A toute faim utile

Publié le par Guy Le Flécher

Ce n’est pas un hasard si les fêtes de fin d’année coïncident avec le début de l’hiver. C’est précisément à cette période que les volailles nées au printemps, élevées au pâturage estival et engraissées à l’automne, débarquent au supermarché, prêtes à nous régaler dès que carillonne la Saint-Nicolas. Calendrier et religion ont beau nous prétexter d’autres phénomènes, nous savons bien, nous les gens du Nord, que c’est la dinde de Licques (Pas de Calais) que nous fêtons à l’hivernal solstice. Que les plumeuses agapes soient ensuite justifiées par des mythes célestes ou par l’ellipse terrestre, relève du détail folklorique, la seule rotation qui nous intéresse ici, est celle de la broche dans la rôtissoire. Ah ! chairs dodues et succulentes cuisant dans le four avant découpage à table. Invariable rituel aux invariables volatiles.

Notre amie La Dinde donc, née de Licques, a de la noblesse. Princesse généreuse et goûteuse, elle ouvre la marche des canards et colverts de passage et, au festival de canes, mérite de grimper sur le podium des volailles festives, entre notre mère l’oie et la fille poularde, Ursula en Bresse et l’affaire Chapon. Elle est la gloire de notre patrimoine avicole régional qui nous offre par ailleurs une jolie collection d’oiseaux rares, mais qui ne se mangent pas. Mademoiselle de Licques tient le chapon bas et nous régale de sa chair bien dodue, onctueuse et ferme. Une exquise texture et une finesse de goût l’indiquent tout à fait pour un repas de réveillon.
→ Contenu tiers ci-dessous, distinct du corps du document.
(* ===== verification/Prelude.v ===== *)
(** * gollem, verified

    gollem is a Go framework for language-model agents.  This development models the
    parts that carry its own logic and proves them correct:

    - the _orchestrator_ (src/ext/orchestrator): a durable task queue with leases,
      dependencies, retries, operator commands and artifacts, its in-memory store
      (memory/store.go, memory/artifacts.go, memory/commands.go), the scheduler that
      claims tasks and runs them (scheduler.go), the recovery manager
      (recovery_manager.go), the projections of its event history (history.go), queries
      (query.go) and the runner that executes an agent per task (runner.go);
    - the _agent core_ (src/core): conversation messages, usage limits, the execution
      of tool calls, the agent loop, whole runs in their synchronous, streaming and
      iterative forms, steering of a running agent, serialisation and snapshots, the
      event bus, compression, normalisation and memory strategies for the history, and
      the truncation of tool output;
    - _around them_: retry, fallback, routing and caching of models (src/modelutil), the
      graph runner (src/ext/graph), teams of agents (src/ext/team) and the AG-UI protocol
      to a user interface (src/ext/agui): sessions, the adapter of run events, streams of
      model output, approvals, server-sent events and actions.

    The scheduler drives a store through an interface, of which the in-memory store and
    the worker store of a team are instances; an agent run is what a task of the
    orchestrator executes; streaming, iterative and resumed runs share the turn engine.

    ** Files

    - Prelude: Go values (the [any] of metadata, results and documents), time, strings,
      errors and results; functional record update; shared lemmas.  Errors: [Error()] methods, [errors.Is] and [errors.As],
      sentinels.  Usage: src/core/usage.go and quota.go.
    - OrchTypes: the orchestrator's records, enumerations and events.
    - MemStore, MemCommands: the in-memory store.  The state is the record [Store]
      (tasks, leases and commands as maps, their creation order as lists, counters,
      the published events); each exported method is one function on it, since each
      holds the store's mutex for its whole body.
    - StoreInv: the store invariant [Inv].  StoreDeps: the dependency graph.
      StoreOps: a store call as a value [Op], [run_op], the step relation and
      reachability, and that every call preserves [Inv].  StoreLife: the abstract
      lifecycle of a task ([TaskView], [life_step]) and the effect of each call.
    - StoreSafety, StoreClaims, StoreCommands: the claims about the store.
    - Scheduler: the class [OrchStore] (operations of a store) and [OrchStoreLaws]
      (what the scheduler relies on), configuration, slots, dispatch, renewal, the
      end of a run, commands, recovery and the polling loop, as programs of single actions
      (a store call, a clock reading, a section under a mutex, a slot taken or given
      back) on the store and the scheduler's own state; [sched_step] interleaves the
      actions of all goroutines.  SchedulerSafety: its claims; the laws
      are proved for the in-memory store there.  SchedulerFrame: relations that every
      call of a store keeps hold across every step of the scheduler.
    - Messages: src/core/message.go, deferred.go, injectDeferredResults.
    - Truncate: src/core/truncate.go.
    - AgentTypes: the types of the loop: tools, agent, run state, callbacks, events.
    - AutoContext, AutoContextSafety: src/core/autocontext.go, instruction_pin.go.
    - AgentTools, AgentToolsSafety: executeSingleTool and executeFunctionTools of
      src/core/agent.go.
    - AgentLoop: processResponse and runLoop of agent.go, Step of run_engine.go.
      AgentLoopSpec, AgentTurn: rules for its parts.  AgentSafety: claims about the loop.
    - Json: JSON values, UTF-8 coercion and the encoding of the types used, with what
      becomes of a value of type [any].  Serialize: src/core/
      serialize.go.  Snapshot: snapshot.go and the snapshots of run_state.go.
    - RunSetup: run_engine.go and agent.go from the options of a run to its first turn,
      and its end.  AgentEvents: the events of a run.  RunSafety: claims about runs.
    - Steer: src/core/steer.go.  Stream: src/core/stream.go.  StreamSafety, SteerSafety.
    - Iter: src/core/iter.go.  EventBus: src/core/eventbus.go.
    - History: src/core/normalize.go and src/core/memory/strategy.go.
    - ModelUtil: retry.go, fallback.go, router.go and cache.go of src/modelutil.
    - Graph: src/ext/graph/graph.go.
    - OrchHistory, OrchHistorySafety: src/ext/orchestrator/history.go over the class
      [EventStore], and the selection of events of sqlite/history.go as its instance.
    - Runner: query.go and runner.go; scheduler, store and agent composed.
    - TimeText: times as RFC 3339 text, and how far the order of the texts is that of the
      times.  OrchJson: the orchestrator's records as JSON.
    - SqliteTx, SqliteStore: src/ext/orchestrator/sqlite.  [DB] is the tables, [TX] code on
      a connection, each exported method a function on [SqlStore].  SqliteLogic: triples
      over the content of the database as Go values.  SqliteInv: its well-formedness and
      the lifecycle of its tasks.  SqliteOps, SqliteDeps: every operation.  SqliteFrame: a
      call as a function of [Op], and that the event table only grows.  SqliteSafety,
      SqliteClaims: the claims.
    - Team: team.go, teammate.go, tasks.go and tools.go of src/ext/team.  TeamStore:
      store_adapter.go, the worker store as an instance of [OrchStore].  TeamSafety: the
      life of teammates.
    - AguiSession: event.go, replay.go and session.go of src/ext/agui; AguiReplay:
      reconnection.  AguiAdapter: adapter.go.  AguiStream: stream_consumer.go, a program of
      calls on the adapter that shares it with event handlers; AguiStreamSafety: its
      protocol, by rely-guarantee rules.  AguiSse: transport/sse.go; AguiSseSafety: what a
      request writes; AguiFrame: its frames.  AguiApproval: approval.go.  AguiEnvelope,
      AguiTrack: adapter and session composed.  AguiAction: action.go and
      transport/action.go.
    - Orchestration: src/core/orchestration over the [Run] method of agents; the class
      [RunEnds] is what its termination relies on, proved for agents with a request limit.
      LongMemory, LongMemorySafety: src/ext/memory.  CoreUtil: guardrails.go,
      condition.go and interceptor.go of src/core, and src/core/streamutil.  Batch:
      src/core/batch.go.  Middleware: src/ext/middleware.

    ** What is proved

    Store.  Every reachable store satisfies the invariant (C1) and refines
    an abstract task lifecycle (C2); lease tokens fence
    (C3), an unexpired lease excludes other workers
    (C24), completed tasks are final ([completed_is_final]); claims
    take the first claimable task (C25), wait for dependencies and
    respect the attempt limit (C26); recovery, completion and
    failure have their functional specifications (C27,
    [CompleteTask_correct], C30).  Commands refine their own lifecycle and
    are fenced by token ([commands_refine_lifecycle], [command_claim_excludes]).  Release,
    creation, deletion, the order of delivery of commands and the finality of handled
    commands are theorems of StoreClaims and StoreCommands.

    SQLite store.  For every sequence of calls with UTF-8 strings and arbitrary values of
    type [any], refused statements and restarts: every row decodes to a record in its JSON
    form and the content is well formed (C5), a call is atomic and publishes what it
    records (C4), tasks move along the lifecycle of the in-memory store
    (C6), stale tokens are fenced
    (C7), claims and recovery meet their specifications
    (C28, C29).

    Scheduler.  In every interleaving of single actions the occupied slots are the live
    runs, and one more while the polling loop claims, and never exceed the configured
    number (C31); a run that lost its lease writes nothing
    (C32); its loops terminate, cancellation and recovery sweeps do
    what they promise (SchedulerSafety).  A claimed task is carried to its end by
    scheduler, agent and store together (C8).  Replay of the event
    history is complete ([replay_complete]) and its projections agree
    ([ListRuns_GetRun]).

    Runs.  A run without auto-context returns a history that is paired but for the calls of
    its last response, all of it for an agent that processes all calls and has no run
    conditions, also across a deferral (C9); every run terminates within
    its request limit (C10), respects its tool-call limit
    (C33), ends on a fatal tool error ([fatal_tool_ends_run]) and
    publishes well-bracketed events (C35); a resumed run continues in
    the state of its snapshot (C14).  Streaming and iterative runs
    are equivalent to synchronous ones (C11, without response interceptors,
    steer queue and delta events; C37, without the hooks and events that only
    [Run] fires), and steering instructions are consumed by a request that carries them, or
    rejected, exactly once (C12).
    Tool calls are answered in order under every schedule
    (C13) and never run without a required approval
    (C34).

    Parts.  Compression yields an alternating history without orphaned results
    (C36), normalisation cleans a history
    ([NormalizeHistory_correct]), truncation fits its budget ([TruncateToolOutput_spec]).
    The event bus delivers in the order of its queue, which keeps the order of each
    publisher, and drains when closed (C38, C39).  Retries are bounded ([retryLoop_correct]); graphs terminate
    (C40) and fan-outs do not depend on the order of their branches
    ([executeFanOut_deterministic]).  Fallback, routers, the cache and the memory
    strategies have theorems in ModelUtil and History.

    Teams.  A teammate stays within its team (C15), claims its own work
    first ([team_ClaimReadyTask_first]), gives it back when it leaves
    ([exit_returns_work]) and stops after its task when asked to
    ([shutdown_after_task]).

    Compositions.  A handoff of agents with request limits ends within the requests of its
    agents, with a paired history if they return one (C20), a chain is a handoff ([chain_is_handoff]), a batch
    returns its results in order ([batch_results_in_order]).  The document stores of the
    long-term memory refine a map of values, which SQLite keeps in their JSON form
    (C21, [values_differ]) and find the same documents
    ([search_agrees]); the cache of the middleware package hands out copies
    ([cached_response_is_copy]); streamed text is complete ([stream_text_complete]).

    AG-UI.  Under every interleaving the stream of messages keeps the protocol
    (C17), a connection receives what follows its cursor in order and
    without duplicates (C16), and an approval returns the decision made for
    it (C19).  Reconnection is exact (C22), a session
    tracks its run (C18), frames are read back
    (C23) and actions do what they say ([action_does_what_it_says]).

    Behaviour that contradicts the documentation or the evident intent is stated as
    theorems as well: [claim_scan_fails_canceled_task],
    [short_lease_expires_before_renewal], [early_output_leaves_calls_open],
    [condition_leaves_calls_open], [broken_turn_reports_earlier_response],
    [SlidingWindowMemory_zero_panics], [SummaryMemory_leaves_orphans],
    [early_return_kept], [cached_response_is_shared], [iter_resumes_silently],
    [stale_target_hides_command], [deleted_task_blocks_shutdown],
    [shutdown_stops_claimed_task], [scan_reports_completed_task_failed],
    [recovery_misses_fraction], [self_dependency_one_sided], [skipped_frame_is_lost],
    [both_resolves_delivered], [cancelled_resolve_delivered], [race_reopens_message],
    [deferred_run_is_reported_completed], [namespace_collision], [wildcard_finds_all],
    [inner_usage_not_counted] and [pending_text_is_lost].

    ** Modelling choices and bounds

    - Integers are unbounded; they agree with Go's 64-bit [int] as long as counters
      stay below 2^63.  [UnixNano] and the counter of the round-robin router are wrapped
      to 64 bits; back-off uses IEEE double arithmetic.
    - Clock readings are inputs: [wall i] is the i-th [time.Now()] of a store call.
    - The scheduler is a step relation on configurations: what is left of the programs of
      the polling loop, the renewals and the ending runs, of which a step performs the
      first action, that is one store call, one clock reading, one section under a mutex
      or one operation on the slots.  The steps of the event bus are its critical
      sections: a publication copies the subscribers in one and enters the queue, or calls
      a handler, in another; [publication_overtaken] is a run where that matters.
    - A stream logs its deltas, with their place among the events of the run, and the
      messages of each request the model accepted.
    - A tool call is a program of atomic actions; a concurrent batch is a pool of such
      programs run by an arbitrary schedule, and what a schedule leaves unfinished
      runs to completion in order.  The branches of a fan-out run in an arbitrary order.
    - User callbacks are functions on an abstract world, atomic with respect to each
      other; [ctx.Err()] is read from that world.  The text of times in a
      snapshot is a parameter with its law.
    - A value of type [any] is a tree; encoding/json reads every number back as a
      [float64], rounded to 53 bits, every object as a map, and refuses channels,
      functions and infinities.
    - Fuel: [dispatch] and [process_loop] take an iteration bound that
      [dispatch_terminates] and [processCommands_terminates] prove sufficient; [Step],
      [runLoop] and [Run] take one that C10 and
      [runLoop_terminates_by_retries] prove sufficient, [graph_loop] one that
      C40 proves sufficient; the loops over strings are bounded by the
      string's length.
    - Where Go ranges over a map only to publish events, the order is that of
      [map_to_list].  Timestamps of messages and events of the agent, durations and
      traces are left out of the loop: nothing there reads them.
    - The SQL of the SQLite store is modelled as functions on the tables; the database may
      refuse any statement, and a transaction that fails leaves the tables as they were.
      JSON and time texts are modelled, UUIDs and the text of event payloads are parameters
      with their laws.  The strings of calls are required to be UTF-8 ([op_text]); nothing
      is required of their values of type [any].
    - AG-UI: sequence numbers wrap at 2^64, and claims about them bound the length of the
      history by it; goroutines interleave at channel operations and critical sections,
      as lists of actions; sent, missed and logged events are recorded beside the state
      for the statements; part indices of a stream are not negative, as providers number
      them; clock readings and random identifiers are arguments.
    - A team works on the in-memory store, its default; the agent of a teammate enters
      with what its run returned.

    ** Not modelled, and next

    Rate limiting (token buckets in floating point, timers), cost tracking, tracing, deep
    agents and evaluation come next.  Providers, servers, protocol types, tools with file
    and process access and user interfaces are input and output around this core. *)

From stdpp Require Export base gmap strings list pretty sorting.
From Stdlib Require Export ZArith Lia.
Vous n’y aviez pas pensé ? Amies lectrices, amis lecteurs, je ne vous sens pas dans votre assiette ce matin. Insouciants ou versatiles, vous allez encore vous y prendre à la dernière minute pour faire vos achats. Ou alors, blasés ou usés par l’annuelle routine et croyant  avoir aboli l’événement festif, vous y succombez in extremis, tiraillés par une fringale imprévue ou un soupçon de remords. C’est maintenant que le piège se referme, vous allez vous précipiter sur le premier rayon venu pour acheter, souvent trop cher pour ce que c’est, n’importe quoi, n’importe où, n’importe comment. Bonjour l’angoisse du pousseur de chariot à Euralille un 24 décembre !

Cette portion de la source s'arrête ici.